TEORIA/AÇÃO E CELEBRAÇÃO DA VIDA


Paula Lima


"Aquelas de nós que estão fora do círculo do que essa sociedade define como mulheres aceitáveis, aquelas de nós que foram forjadas nos caldeirões da diferença – aquelas de nós que somos pobres, que somos lésbicas, que somos Negras, que somos velhas – sabemos que sobrevivência não é uma habilidade acadêmica. É aprender a estar sozinha, impopular e às vezes insultada, e a fazer causa comum com aquelas outras identificadas como externas às estruturas, para definir e buscar um mundo no qual todas nós possamos florescer. É aprender a tomar nossas diferenças e torná-las forças" [1].
(LORDE, 1984)

Estudar a Diáspora na posição de Negra inevitavelmente gera momentos de recolhimento, de raiva e desesperança. Isso porque a história de violência é vivida o tempo todo, ela atravessa as relações, as escolhas, as crenças. Em alguns momentos, ter a vida norteada pela consciência do fato (racialização, racismo, sexismo, gordofobia, homofobia) pesa além da conta. Em maior ou menor grau, nós temos uma alma saqueada em reconstrução; além disso, há pessoas que tentam nos dissuadir da luta e gozam de privilégios o tempo todo. As vezes, parece que as coisas não vão mudar, que não tem saída, não tem jeito.  Nesses momentos, eu me forço a parar e relembrar do sentido da luta, da resistência plena que consiste em cuidar tanto de dentro, quanto de fora.

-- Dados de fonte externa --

(** * hybridreality: the static frontend dispatcher and the HTTP entry point

    A shallow embedding of [vite-express-handler.js] (the dispatcher that
    serves the two Vite builds) and of the server entry point that mounts
    the API middleware, the status route, the API error handler and the
    process-level rejection handler.

    Request paths, file names and header values are [string]s; one
    character of the model stands for one code unit of the JavaScript
    string.  The file system is a finite map from the path strings the
    process may ask about to what [stat] finds there. *)

From Stdlib Require Import ZArith List Ascii Bool Lia.
From Stdlib Require DecimalString.
From stdpp Require Import base option gmap strings.

Local Open Scope Z_scope.

(** ** JavaScript strings *)

Module JsString.

(** [s.startsWith(pre)] *)
Definition startsWith (s pre : string) : bool := String.prefix pre s.

(** [s.endsWith(suf)]: [suf] is [s] itself or a suffix of its tail. *)
Fixpoint endsWith (s suf : string) : bool :=
  String.eqb s suf ||
  match s with
  | EmptyString => false
  | String _ s' => endsWith s' suf
  end.

(** [s.substring(n)] with one argument: the string from index [n] on. *)
Fixpoint substring (n : nat) (s : string) : string :=
  match n, s with
  | O, _ => s
  | S n', String _ s' => substring n' s'
  | S _, EmptyString => EmptyString
  end.

(** A string is falsy exactly when it is empty. *)
Definition truthy (s : string) : bool :=
  match s with
  | EmptyString => false
  | String _ _ => true
  end.

(** [a || b] on strings. *)
Definition or_else (a b : string) : string := if truthy a then a else b.

(** ASCII lower case, the folding a regular expression with flag [i]
    applies to the ASCII letters of a pattern. *)
Definition lower (c : ascii) : ascii :=
  let n := nat_of_ascii c in
  if ((65 <=? n)%nat && (n <=? 90)%nat)%bool then ascii_of_nat (n + 32) else c.

Fixpoint lowercase (s : string) : string :=
  match s with
  | EmptyString => EmptyString
  | String c s' => String (lower c) (lowercase s')
  end.

(** [s] starts with [pre] up to ASCII letter case. *)
Definition startsWith_ci (s pre : string) : bool :=
  String.prefix (lowercase pre) (lowercase s).

(** The last two characters of a string, when it has that many. *)
Fixpoint lastTwo (s : string) : option (ascii * ascii) :=
  match s with
  | String a (String b EmptyString) => Some (a, b)
  | String _ rest => lastTwo rest
  | EmptyString => None
  end.

End JsString.

(** ** [Date.prototype.toISOString] and [Date.parse]

    A time value is the number of milliseconds since the epoch, a [Z]. *)

Module JsDate.

Definition msPerDay : Z := 86400000.

(** The largest time value a [Date] can hold, in either direction. *)
Definition maxTime : Z := 8640000000000000.

Definition validTime (t : Z) : Prop := - maxTime <= t <= maxTime.

(** Year, month (1 to 12) and day of the month of a day number counted
    from the epoch, in the proleptic Gregorian calendar.  Years are
    counted from the first of March within cycles of 400 years
    (146097 days). *)
Definition civilFromDays (days : Z) : Z * Z * Z :=
  let z := days + 719468 in
  let era := z / 146097 in
  let doe := z mod 146097 in
  let yoe := (doe - doe / 1460 + doe / 36524 - doe / 146096) / 365 in
  let doy := doe - (365 * yoe + yoe / 4 - yoe / 100) in
  let mp := (5 * doy + 2) / 153 in
  let d := doy - (153 * mp + 2) / 5 + 1 in
  let m := if mp <? 10 then mp + 3 else mp - 9 in
  let y := yoe + era * 400 + (if m <=? 2 then 1 else 0) in
  (y, m, d).

(** The day number of a date. *)
Definition daysFromCivil (y m d : Z) : Z :=
  let y' := y - (if m <=? 2 then 1 else 0) in
  let era := y' / 400 in
  let yoe := y' mod 400 in
  let mp := if 2 <? m then m - 3 else m + 9 in
  let doy := (153 * mp + 2) / 5 + d - 1 in
  let doe := yoe * 365 + yoe / 4 - yoe / 100 + doy in
  era * 146097 + doe - 719468.

Definition isLeap (y : Z) : bool :=
  ((y mod 4 =? 0) && (negb (y mod 100 =? 0) || (y mod 400 =? 0)))%bool.

Definition daysInMonth (y m : Z) : Z :=
  if m =? 2 then (if isLeap y then 29 else 28)
  else if ((m =? 4) || (m =? 6) || (m =? 9) || (m =? 11))%bool then 30
  else 31.

Definition digit (n : Z) : ascii := ascii_of_nat (48 + Z.to_nat (n mod 10)).

(** The last [k] decimal digits of [n], the most significant first. *)
Fixpoint padded (k : nat) (n : Z) : string :=
  match k with
  | O => EmptyString
  | S k' => padded k' (n / 10) +:+ String (digit n) EmptyString
  end.

(** Four digits for the years 0 to 9999, a sign and six digits for the
    others. *)
Definition yearString (y : Z) : string :=
  if ((0 <=? y) && (y <=? 9999))%bool then padded 4 y
  else (if y <? 0 then "-" else "+") +:+ padded 6 (Z.abs y).

Definition toISOString (t : Z) : string :=
  let ms := t mod msPerDay in
  let '(y, m, d) := civilFromDays (t / msPerDay) in
  yearString y +:+ "-" +:+ padded 2 m +:+ "-" +:+ padded 2 d
  +:+ "T" +:+ padded 2 (ms / 3600000)
  +:+ ":" +:+ padded 2 (ms / 60000 mod 60)
  +:+ ":" +:+ padded 2 (ms / 1000 mod 60)
  +:+ "." +:+ padded 3 (ms mod 1000) +:+ "Z".

(** Reading the format back. *)
Definition digitValue (c : ascii) : option Z :=
  let n := nat_of_ascii c in
  if ((48 <=? n)%nat && (n <=? 57)%nat)%bool then Some (Z.of_nat n - 48)
  else None.

(** Exactly [k] digits, read after the value [acc] of the digits before
    them. *)
Fixpoint number (k : nat) (acc : Z) (s : string) : option (Z * string) :=
  match k with
  | O => Some (acc, s)
  | S k' =>
      match s with
      | EmptyString => None
      | String c rest =>
          match digitValue c with
          | Some v => number k' (10 * acc + v) rest
          | None => None
          end
      end
  end.

Definition expect (c : ascii) (s : string) : option string :=
  match s with
  | String c' rest => if Ascii.eqb c c' then Some rest else None
  | EmptyString => None
  end.

Definition year (s : string) : option (Z * string) :=
  match s with
  | String c rest =>
      if Ascii.eqb c "+" then number 6 0 rest
      else if Ascii.eqb c "-" then
        match number 6 0 rest with
        | Some (y, rest') => if y =? 0 then None else Some (- y, rest')
        | None => None
        end
      else number 4 0 s
  | EmptyString => None
  end.

Definition within (lo hi v : Z) : option unit :=
  if ((lo <=? v) && (v <=? hi))%bool then Some tt else None.

(** The time value of a string in the ISO 8601 date-time format
    [YYYY-MM-DDTHH:mm:ss.sssZ] (with the signed six-digit year where
    four digits do not do); [None] for any other string and for fields
    out of range. *)
Definition parse (s : string) : option Z :=
  '(y, s) ← year s;
  s ← expect "-" s;
  '(m, s) ← number 2 0 s;
  _ ← within 1 12 m;
  s ← expect "-" s;
  '(d, s) ← number 2 0 s;
  _ ← within 1 (daysInMonth y m) d;
  s ← expect "T" s;
  '(hh, s) ← number 2 0 s;
  _ ← within 0 23 hh;
  s ← expect ":" s;
  '(mm, s) ← number 2 0 s;
  _ ← within 0 59 mm;
  s ← expect ":" s;
  '(ss, s) ← number 2 0 s;
  _ ← within 0 59 ss;
  s ← expect "." s;
  '(ms, s) ← number 3 0 s;
  s ← expect "Z" s;
  if String.eqb s "" then
    Some (daysFromCivil y m d * msPerDay
          + hh * 3600000 + mm * 60000 + ss * 1000 + ms)
  else None.

End JsDate.

(** ** Node's [path] module (POSIX flavour) *)

Module NodePath.
Import JsString.

(** The segments between the slashes of a path; a path of [n] slashes
    has [n + 1] segments, some of them possibly empty. *)
Fixpoint split (s : string) : list string :=
  match s with
  | EmptyString => [EmptyString]
  | String c s' =>
      if Ascii.eqb c "/" then EmptyString :: split s'
      else match split s' with
           | seg :: rest => String c seg :: rest
           | [] => [String c EmptyString]
           end
  end.

(** Segments put back together with single slashes. *)
Fixpoint unsplit (segs : list string) : string :=
  match segs with
  | [] => EmptyString
  | [seg] => seg
  | seg :: rest => seg +:+ "/" +:+ unsplit rest
  end.

(** [normalizeString]: the segment stack [res] is kept in reverse.
    Empty and [.] segments are dropped; [..] removes the segment before
    it, or is kept when nothing is left to remove and the path is
    relative. *)
Fixpoint normalizeString (allowAboveRoot : bool) (res segs : list string)
  : list string :=
  match segs with
  | [] => res
  | seg :: segs' =>
      if (String.eqb seg "" || String.eqb seg ".")%bool then
        normalizeString allowAboveRoot res segs'
      else if String.eqb seg ".." then
        match res with
        | top :: res' =>
            if String.eqb top ".." then
              normalizeString allowAboveRoot
                (if allowAboveRoot then ".." :: res else res) segs'
            else normalizeString allowAboveRoot res' segs'
        | [] =>
            normalizeString allowAboveRoot
              (if allowAboveRoot then [".."] else []) segs'
        end
      else normalizeString allowAboveRoot (seg :: res) segs'
  end.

Sobreviver é um ato político [1], mas não é apenas no sentido de não tirar a vida ou não "deixar" que a tirem, mas de saúde mental, de aprender a amar e viver a solidariedade; de ter a vida em ordem [2], de não desistir, e de cuidar de si mesma [2]. Num dia ruim desses, eu tive a ideia de ouvir o acústico MTV do Gilberto Gil e, então, aquelas verdades lidas suspenderam o caráter imediato, por questão de sanidade; elas deram lugar à seriedade, à paz interior, à dignidade, e, principalmente, ao que Marisa Monte chama de "celebração da vida através da Música" [3]. 

A militância política, em geral, nos leva à ênfase no problema, à supressão de certas camadas de subjetividade, o que tem sido essencial para estarmos aqui vivas [2]. Por outro lado, toda a teoria/ação [4] às vezes é priorizada a ponto de reduzir um aspecto essencial: a sobrevivência deve ser plena. Precisamos nos curar constantemente e nos atentarmos para o futuro. Há momentos em que resistir e sobreviver é parar tudo e ouvir as nossas necessidades, físicas, emocionais e estéticas. É reerguer. É ter em vista que dimensões menos reconhecidas como políticas são políticas pessoais. É esse empoderamento (a sensação de que sua vida é norteada pela sua vontade, pelos seus desejos, pelo seu ser completo) que possibilita manter-se sã a cada encontro com a realidade desfavorável, a violência, a cruz de malta preta tatuada em pele branca, o desrespeito e as "questões de opinião".

Quando você tem consciência disso tudo, no mesmo ritmo que luta lá fora, diariamente, quando vai estudar e trabalhar, tem que sobreviver plenamente à consciência do afeto e de outros pontos que a vida proporciona. Hoje em dia, nosso compromisso é para além da sobrevivência do corpo, temos  o compromisso diário com a dimensão pessoal/política das nossas próprias emoções.

Experimente um pouco desse ritual e proponha muitos outros a si mesma:

Gilberto Gil
Acústico MTV Gilberto Gil


Gilberto Gil
Kaya N'gan Daya


Cidade Negra
Acústico MTV Cidade Negra


Paula Lima
"Tirou onda" in Samba Chic


Elza Soares
Do cóccix até o pescoço



REFERENCIAS

[1] LORDE, Audre. Textos escolhidos de Audre Lorde. [Tradução de tatiana nascimento] Disponível em :  <we.riseup.net/assets/171382/AUDRE%20LORDE%20COLETANEA-bklt.pdf>. Acesso em 12 set. 15.
[2] hooks, bell. Vivendo de amor.  [ Tradução de Maísa Mendonça]  Disponível em: <arquivo.geledes.org.br/areas-de-atuacao/questoes-de-genero/180-artigos-de-genero/4799-vivendo-de-amor>. Acesso em 12 set. 15.
[3] Nos agradecimentos do show, Marisa Monte fala do show como "celebração da vida através da música" . MONTE, Marisa. Memórias, Crônicas e Declarações de AmorDisponível em:<www.youtube.com/watch?v=ZSyuG4adHPA>. Acesso em 12 set. 15.
[4] Acredito que a teoria é tanto uma política quanto um elemento essencial para a prática política, como um fluxo de retroalimentação. Teoria é ação e ação é teoria.